El gobierno imperial nipón premió al dizque progresista Mizoguchi haciéndolo presidente de la Sociedad de Directores y le encargó otros proyectos más, ubicado en el mundo de los samuráis -tema que no le podía interesar menos al cineasta- o, de plano, películas de propaganda bélica directa. Por supuesto, llegado el momento, el buen Mizoguchi, siempre una veleta en cuestiones políticas, renegaría de todos estos filmes y se adaptaría sin mayores problemas a la censura fílmica de las fuerzas de ocupación americanas.
En todo caso, volviendo a La Venganza de los 47 Samuráis, estamos ante una cinta de samuráis sin peleas. Todos los hechos violentos importantes -el suicidio de Lord Asano (Yoshizaburo Arashi), el ataque a la casa de Lord Kira (Mantoyo Mimasu), el sepukku final de los samuraís rebeldes- son elípticamente borrados de la narración. El centro dramático de la película son los esfuerzos del preocupado chambelán de Lord Asano, Oishi (Chôjûrô Kawarasaki), quien tiene que planear la venganza con tal cuidado de no levantar ninguna sospecha en Edo (Tokio, pues), en donde los burócratas y los aristócratas más poderosos apoyan a Kira.
La puesta en imágenes de La Venganza... es un hito en la carrera de Mizoguchi. Gracias al presupuesto sin límites que manejó, por vez primera tuvo bajo su mando una grúa, la cual usa su fotógrafo Kôhei Sugiyama con una seguridad impresionante, sea en el interrogatorio de Asano, sea cuando atestiguamos el arresto domiciliario de Oishi, sea en los hara-kiris escamoteados del final, cuando la cámara se pasea por encima del edificio en el que los sobrevivientes al ataque a la mansión de Kira esperan paciente y valientemente cometer seppuku.

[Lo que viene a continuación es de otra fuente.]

(** * zaplogger: a shallow embedding of logger.go

    The package is a facade over two external libraries (zap for levelled
    logging, lumberjack for file rotation).  The embedding keeps the shape
    of the Go code: structs are records, [interface{}] is a tagged value,
    pointers are optional heap addresses, and every function of the package
    is a computation over an explicit [World] that can return, panic, exit
    the process or wait on the package lock. *)

From Stdlib Require Import ZArith Strings.String Strings.Byte Bool Lia.
From stdpp Require Import base option list gmap strings.

Local Open Scope string_scope.
Local Open Scope Z_scope.

(** ** Values *)

(** Heap addresses.  A Go pointer [*T] is an [option loc]: [None] is [nil]. *)
Definition loc := positive.
Abbreviation ptr := (option loc).

(** Go's builtin [error], as built by [errors.New]: only the message matters. *)
Definition error := string.
Definition errors_New (msg : string) : error := msg.
Definition error_Error (e : error) : string := e.

(** Values that implement [io.Writer].  The sinks of other packages are
    taken to accept what they are handed and to return; the adapter of this
    package used as the destination of a logger is not among them. *)
Inductive Writer :=
| LumberjackLogger (Filename : string) (MaxSize MaxBackups MaxAge : Z)
                   (Compress : bool)          (* &lumberjack.Logger{...} *)
| OsFile (fd : Z)                             (* *os.File *)
| NullWriterPtr                               (* *NullWriter of this package *)
| ForeignWriter (id : positive).              (* any other implementation *)

Definition os_Stdout : Writer := OsFile 1.

(** [interface{}]: the dynamic type decides the arm of a type switch. *)
Inductive any :=
| AnyNil                                      (* the nil interface *)
| AnyString (s : string)                      (* dynamic type string *)
| AnyWriter (w : Writer)                      (* dynamic type implements io.Writer *)
| AnyInt (n : Z)
| AnyBool (b : bool)
| AnyOther (id : positive).                   (* anything else *)

(** zapcore.Level, an int8 with these values. *)
Inductive Level :=
| DebugLevel | InfoLevel | WarnLevel | ErrorLevel
| DPanicLevel | PanicLevel | FatalLevel.
(** X3. [touchMapping], [markEvicted] and [markCached] never throw, leave
    the table as it is when the path has no mapping, and otherwise change
    only [last_accessed] (touch), [has_local_cache] (evict) or both
    (cache) of the row at the path; rows at other paths are untouched. *)
Theorem updates_are_local (p : jsstring) (w : World E) :
  let now := floor_secs (fst (date_now env (w_ext w))) in
  let touched := Db.touchMapping env p w in
  let evicted := Db.markEvicted (E:=E) p w in
  let cached := Db.markCached env p w in
  fst (fst touched) = Ok tt
  /\ fst (fst evicted) = Ok tt
  /\ fst (fst cached) = Ok tt
  /\ select_by_path p (w_db (snd (fst touched)))
     = option_map (set_last_accessed now) (select_by_path p (w_db w))
  /\ select_by_path p (w_db (snd (fst evicted)))
     = option_map (set_has_local_cache 0) (select_by_path p (w_db w))
  /\ select_by_path p (w_db (snd (fst cached)))
     = option_map (fun r => set_last_accessed now (set_has_local_cache 1 r))
                  (select_by_path p (w_db w))
  /\ (forall q, q <> p ->
        select_by_path q (w_db (snd (fst touched)))
        = select_by_path q (w_db w)
        /\ select_by_path q (w_db (snd (fst evicted)))
           = select_by_path q (w_db w)
        /\ select_by_path q (w_db (snd (fst cached)))
           = select_by_path q (w_db w))
  /\ (select_by_path p (w_db w) = None ->
      w_db (snd (fst touched)) = w_db w
      /\ w_db (snd (fst evicted)) = w_db w
      /\ w_db (snd (fst cached)) = w_db w).
Proof.
  intros now touched evicted cached.
  subst now touched evicted cached. unfold_m.
  destruct (date_now env (w_ext w)) as [ms e']. cbn [fst snd w_db].
  repeat (split; [reflexivity|]).
  split; [apply select_update_same; reflexivity|].
  split; [apply select_update_same; reflexivity|].
  split; [apply select_update_same; reflexivity|].
  split.
  - intros q Hq.
    repeat split; apply select_update_other; auto.
  - intros Hn. repeat split; apply update_absent; exact Hn.
Qed.

(** X4. An evicted mapping is out of the eviction scan: after
    [markEvicted(path)], whatever the cutoff, no row of that path is
    selected as stale, and every row of that path is listed by
    [getEvictedEntries], which returns exactly the stored rows with
    [has_local_cache = 0]. *)
Theorem markEvicted_leaves_scan (p : jsstring) (w : World E) :
  let w' := snd (fst (Db.markEvicted (E:=E) p w)) in
  (forall row cutoff,
     In row (w_db w') -> cloudreve_path row = p ->
     ~ In row (select_stale cutoff (w_db w')))
  /\ (forall row,
        In row (w_db w') -> cloudreve_path row = p ->
        In row (select_evicted (w_db w')))
  /\ (forall (w2 : World E),
        fst (fst (Db.getEvictedEntries w2)) = Ok (select_evicted (w_db w2))
        /\ forall row, In row (select_evicted (w_db w2)) <->
                       In row (w_db w2) /\ has_local_cache row = 0).
Proof.
  intros w'. subst w'. unfold_m. cbn [fst snd w_db].
  assert (Hz : forall row,
            In row (update_where_path (set_has_local_cache 0) p (w_db w)) ->
            cloudreve_path row = p -> has_local_cache row = 0).
  { intros row Hin Hp. unfold update_where_path in Hin.
    apply in_map_iff in Hin. destruct Hin as (x & Hx & _).
    destruct (path_is p x) eqn:Hpx.
    - subst row. reflexivity.
    - subst row. apply str_eqb_neq in Hpx. congruence. }
  split; [|split].
  - intros row cutoff Hin Hp Hs. apply select_stale_in in Hs.
    rewrite (Hz row Hin Hp) in Hs. lia.
  - intros row Hin Hp. unfold select_evicted. apply filter_In.
    split; [exact Hin|]. rewrite (Hz row Hin Hp). reflexivity.
  - intros w2. split; [reflexivity|]. intros row. unfold select_evicted.
    rewrite filter_In, Z.eqb_eq. tauto.
Qed.

(** X5. A mapping that was just touched is not stale: after
    [touchMapping(path)] read the clock at second [s], a scan of the same
    table with threshold [T] at a clock reading [now] with [now - T <= s]
    (in particular at the same second with [T >= 0]) returns no row of
    that path. *)
Theorem touched_is_not_stale
    (p : jsstring) (w w2 : World E) (T : Z) (row : Row) :
  let s := floor_secs (fst (date_now env (w_ext w))) in
  let w' := snd (fst (Db.touchMapping env p w)) in
  let now := floor_secs (fst (date_now env (w_ext w2))) in
  w_db w2 = w_db w' ->
  now - T <= s ->
  cloudreve_path row = p ->
  forall rows, fst (fst (Db.getStaleEntries env T w2)) = Ok rows ->
               ~ In row rows.
Proof.
  intros s w' now Hdb Hle Hp rows Hrows Hin.
  rewrite getStaleEntries_run in Hrows. cbn [fst] in Hrows.
  inversion Hrows; subst rows; clear Hrows.
  apply select_stale_in in Hin. destruct Hin as (Hin & _ & Hlt & _).
  rewrite Hdb in Hin. subst w'. unfold_m.
  destruct (date_now env (w_ext w)) as [ms e'] eqn:Hnow.
  cbn [fst snd w_db] in *.
  unfold update_where_path in Hin. apply in_map_iff in Hin.
  destruct Hin as (x & Hx & _).
  destruct (path_is p x) eqn:Hpx.
  - subst row. cbn [last_accessed set_last_accessed] in Hlt.
    subst s now. lia.
  - subst row. apply str_eqb_neq in Hpx. congruence.
Qed.

(** X6. [getMappingByCloudreveId(id)] returns a stored row whose
    [cloudreve_file_id] is [id], and the empty result exactly when no stored
    row carries that id (a row with a NULL id never matches); once
    [upsertMapping] has stored a record with that id the lookup is not
    empty. *)
Theorem getMappingByCloudreveId_exact
    (id : jsstring) (record : MappingRecord) (w : World E) :
  (forall row,
     fst (fst (Db.getMappingByCloudreveId id w)) = Ok (Some row) ->
     In row (w_db w) /\ cloudreve_file_id row = Some id)
  /\ (fst (fst (Db.getMappingByCloudreveId (E:=E) id w)) = Ok None <->
      forall row, In row (w_db w) -> cloudreve_file_id row <> Some id)
  /\ (cloudreveFileId record = Some id ->
      exists row,
        fst (fst (Db.getMappingByCloudreveId id
                    (snd (fst (Db.upsertMapping env record w)))))
        = Ok (Some row)
        /\ cloudreve_file_id row = Some id).
Proof.
  unfold Db.getMappingByCloudreveId, read_db. cbn [fst].
  split; [|split].
  - intros row H. inversion H as [H1].
    apply select_by_cloudreve_id_some. exact H1.
  - rewrite <- select_by_cloudreve_id_none. split; intros H; congruence.
  - intros Hid.
    destruct (upsertMapping_run env record w) as (c & w' & evs & R & D & _).
    rewrite R. cbn [fst snd].
    destruct (select_by_cloudreve_id id (w_db w')) as [row|] eqn:Hs.
    + exists row. split; [reflexivity|].
      apply select_by_cloudreve_id_some in Hs. tauto.
    + exfalso.
      pose proof (select_upsert_same (bound_values record c) (w_db w)) as S.
      rewrite <- D in S. apply select_some_in in S. destruct S as [Hin _].
      rewrite select_by_cloudreve_id_none in Hs.
      apply (Hs _ Hin).
      destruct (select_by_path (cloudreve_path (bound_values record c))
                  (w_db w)); exact Hid.
Qed.

End StoreExtras.

(* ================================================================== *)
(** * Further properties of the download proxy                         *)
(* ================================================================== *)

(** Whether a response of the primary store delivers the bytes. *)
Lemma or_str_nonempty (s : option jsstring) (d : jsstring) :
  d <> [] -> or_str s d <> [].
Proof. destruct s as [[|c r]|]; simpl; auto; discriminate. Qed.

Section ProxyExtras.
Context {E : Type} (env : Env E).

(** X7. Without a mapping for the path, [downloadProxy] throws the error
    with [status = 404] whose message names the path, before any call is
    made: the table, the outside world and the clock are not touched. *)
Theorem downloadProxy_not_found (p : jsstring) (w : World E) :
  select_by_path p (w_db w) = None ->
  Sync.downloadProxy env p w
  = (Throw {| err_message := lit "No mapping found for path: " ++ p;
              err_status := Some 404 |},
     w, []).
Proof.
  intros Hn. unfold Sync.downloadProxy, Db.getMappingByPath, read_db.
  unfold bind at 1. rewrite Hn. reflexivity.
Qed.

(** X8. [downloadProxy] never creates or removes a mapping and never
    moves its anchor: for every path, a row stored before the call is still
    stored after it with the same rowid, path, [telegram_file_id],
    [telegram_message_id] and [created_at], whichever branch ran and whether
    or not the call threw; a path without a row before has none after. *)
Theorem downloadProxy_keeps_anchor
    (p q : jsstring) (w : World E) :
  let w' := snd (fst (Sync.downloadProxy env p w)) in
  match select_by_path q (w_db w) with
  | Some row =>
      exists row',
        select_by_path q (w_db w') = Some row'
        /\ row_id row' = row_id row
        /\ cloudreve_path row' = cloudreve_path row
        /\ telegram_file_id row' = telegram_file_id row
        /\ telegram_message_id row' = telegram_message_id row
        /\ created_at row' = created_at row
  | None => select_by_path q (w_db w') = None
  end.
Proof.
  intros w'. subst w'.
  destruct (Sync.downloadProxy env p w) as [[r w'] evs] eqn:Hrun.
  cbn [fst snd].
  unfold Sync.downloadProxy, Sync.cache_hit, Sync.restore in Hrun.
  unfold Db.getMappingByPath, read_db in Hrun.
  unfold bind at 1 in Hrun.
  destruct (select_by_path p (w_db w)) as [mapping|] eqn:Hsel.
  2: { unfold throw in Hrun. inversion Hrun; subst.
       destruct (select_by_path q (w_db w')) as [row|]; [|reflexivity].
       exists row. repeat split; reflexivity. }
  assert (Hkeep : forall (f : Row -> Row) (t : table),
            (forall x, row_id (f x) = row_id x
                       /\ cloudreve_path (f x) = cloudreve_path x
                       /\ telegram_file_id (f x) = telegram_file_id x
                       /\ telegram_message_id (f x) = telegram_message_id x
                       /\ created_at (f x) = created_at x) ->
            match select_by_path q t with
            | Some row =>
                exists row',
                  select_by_path q (update_where_path f p t) = Some row'
                  /\ row_id row' = row_id row
                  /\ cloudreve_path row' = cloudreve_path row
                  /\ telegram_file_id row' = telegram_file_id row
                  /\ telegram_message_id row' = telegram_message_id row
                  /\ created_at row' = created_at row
            | None => select_by_path q (update_where_path f p t) = None
            end).
  { intros f t Hf.
    assert (Hfp : forall x, cloudreve_path (f x) = cloudreve_path x)
      by (intros x; apply Hf).
    destruct (str_eqb p q) eqn:Hpq.
    - apply str_eqb_eq in Hpq. subst q.
      rewrite (select_update_same f Hfp).
      destruct (select_by_path p t) as [row|]; [|reflexivity].
      exists (f row). split; [reflexivity|]. apply Hf.
    - apply str_eqb_neq in Hpq.
      rewrite (select_update_other f Hfp t Hpq).
      destruct (select_by_path q t) as [row|]; [|reflexivity].
      exists row. repeat split; reflexivity. }
  pose proof (Hkeep (set_last_accessed
                       (floor_secs (fst (date_now env (w_ext w)))))
                    (w_db w)
                    (fun x => conj eq_refl (conj eq_refl (conj eq_refl
                                (conj eq_refl eq_refl))))) as Htouch.
  run_with env Hrun.
  all: inversion Hrun; subst r w' evs; clear Hrun; cbn [w_db].
  all: cbn [fst] in Htouch.
  all: try exact Htouch.
  (* the restore either upserted or marked the row evicted *)
  all: destruct (str_eqb p q) eqn:Hpq;
    [apply str_eqb_eq in Hpq; subst q | apply str_eqb_neq in Hpq].
  all: try (rewrite select_upsert_other
              by (cbn [cloudreve_path bound_values rec_path]; exact Hpq);
            exact Htouch).
  all: try (rewrite select_update_other by (auto; reflexivity);
            exact Htouch).
  all: rewrite Hsel in *.
  all: try (rewrite evict_select, touch_select, Hsel; cbn [option_map];
            eexists; split; [reflexivity|]; repeat split; reflexivity).
  all: match goal with
       | |- context [insert_on_conflict_update ?v ?t] =>
           pose proof (select_upsert_same v t) as Hs
       end;
    cbn [cloudreve_path bound_values rec_path] in Hs;
    rewrite touch_select, Hsel in Hs; cbn [option_map] in Hs.
  all: eexists; split; [exact Hs|]; repeat split; reflexivity.
Qed.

A estas alturas, Mizoguchi ya tenía bastante depurado su manejo de la cámara y su estilo fílmico, basado en tomas abiertas y extendidas -no hay un solo close up que yo recuerde y los planos medios son escasos-, con movimientos constantes pero lentos, a través de elegantes travellings, paneos o dollys. Una forma extremadamente ceremoniosa para un tema similar.
En contraste, la puesta en imágenes de Shijûshichinin no shikaku de Ichikawa -título internacional: 47 Ronin-, es mucho más dinámica en cuanto a su ritmo de edición se refiere. Además, se muestran varias peleas hacia el final, la sangre se derrama a borbotones y hasta chisporrotea por todas partes en algunas escenas. A primera vista, la cinta funciona como una película de samuráis mucho más convencional que la de Mizoguchi.
Sin embargo, Ichikawa nos muestra una visión muy distinta de los mismos acontecimientos. En especial, porque nunca queda claro por qué Lord Asano ha atacado a Kira (Kô Nishimura). De hecho, el propio chambelán Oishi (Ken Takakura) desconoce la razón y, por supuesto, están en las mismas los otros 46 ronin que deciden vengar el suicidio de su señor. Así pues, a esta "honorable venganza" -que implica el suicidio posterior de todos los ronin- se le despoja de toda razón, más allá de los estrictos códigos en los que vivían y morían los samuráis. Al hacer esto, Ichikawa desestima toda posible intención aleccionadora y/o patriótica de la película.
Lo que sí vemos, en todo caso, es una cuidadosa preparación de la venganza por parte de Oishi y una aún más cuidadosa puesta en imágenes -¡ese ataque final al laberíntico castillo de Kira!- de parte de un veterano cineasta que, con este filme, dirigiría una de sus últimas películas, en el contexto de una prolífica filmografía que se extendió durante más de seis décadas.